Google Drive has two modes: streaming, and mirroring.
Streaming can make your entire library available dynamically, but in my experience, it is too slow for your LRC image files, and WAY too slow for the catalog file.  Too often, LRC decides that the image file is missing, if Google Drive is a bit slow to respond, and then you have to restart LRC to make it find the picture again.
Mirroring works just fine - you have a local copy, and the Drive copy gets updated if you change it.  Unfortunately, you can't mix mirroring and streaming on the same account, so you can't have this years pics mirrored, and previous years streamed from offline.
Additionally, while LRC stores exif data in sidecar files for most raw files, it writes the exif data into the image file for JPG and HEIC files.  So if you have a lot of JPG or HEIC, be aware that e.g. bulk adding a keyword to a large set of images changes every single image file, which churns your GoogleDrive storage, consumes large amounts of bandwidth, and may slow up other activities.

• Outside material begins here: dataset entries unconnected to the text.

(** [vns] are the vendor namespaces that are registered. *)
Record it_ok (mem : list byte) (vns : option (list radiotap_namespace)) (stop : Z) (it : radiotap_iterator) : Prop := {
  ok_bitmaps : bitmaps mem stop;
  ok_max : 0 <= _max_length it <= Z.of_nat (length mem);
  ok_vns : _vns it = vns /\ vns_ok vns;
  ok_next : 8 <= _next_bitmap it <= stop /\ _next_bitmap it mod 4 = 0;
  ok_index : 0 <= _arg_index it;
  ok_shifter : _bitmap_shifter it = Z.shiftr (word mem (_next_bitmap it - 4)) (_arg_index it mod 32);
  ok_arg : 0 <= _arg it;
  ok_ns : current_namespace it = RadiotapNs \/
          (current_namespace it = NullNs \/ exists ns, current_namespace it = VendorNs ns /\ ns ∈ default [] vns) /\
          exists v, _next_ns_data it = Some v /\ 0 <= v;
  ok_flag : forall ns, current_namespace it = VendorNs ns -> is_radiotap_ns it = 0
}.

(** No bitmap announces the undefined field 18 of the default namespace. *)
Definition no_field_18 (mem : list byte) (stop : Z) : Prop :=
  forall o, 4 <= o -> o + 4 <= stop -> o mod 4 = 0 -> Z.testbit (word mem o) 18 = false.

(** What is left to visit: bitmap words, then bits of the current word. *)
Definition remaining (stop : Z) (it : radiotap_iterator) : Z :=
  (stop - _next_bitmap it) / 4 * 33 + (32 - _arg_index it mod 32).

I use Google Drive via a NAS (network attached storage).  I have the NAS use CloudSync to sync the image files with Google Drive, and then mount the NAS across my home network to my laptop for speedy access.  The NAS is a lot faster than Google Drive streaming, and times out with LRC much less frequently.

I also do a catalog backup about weekly, and make sure the catalog (but not the preview files) is stored on the NAS and on Google Drive too.  It's huge (4GB). so backup takes a long while.  In fact, it's large enough that backing up the live catalog is too slow - the backup copy is never complete before there are new changes to back up.  The weekly catalog snapshot is a good compromise.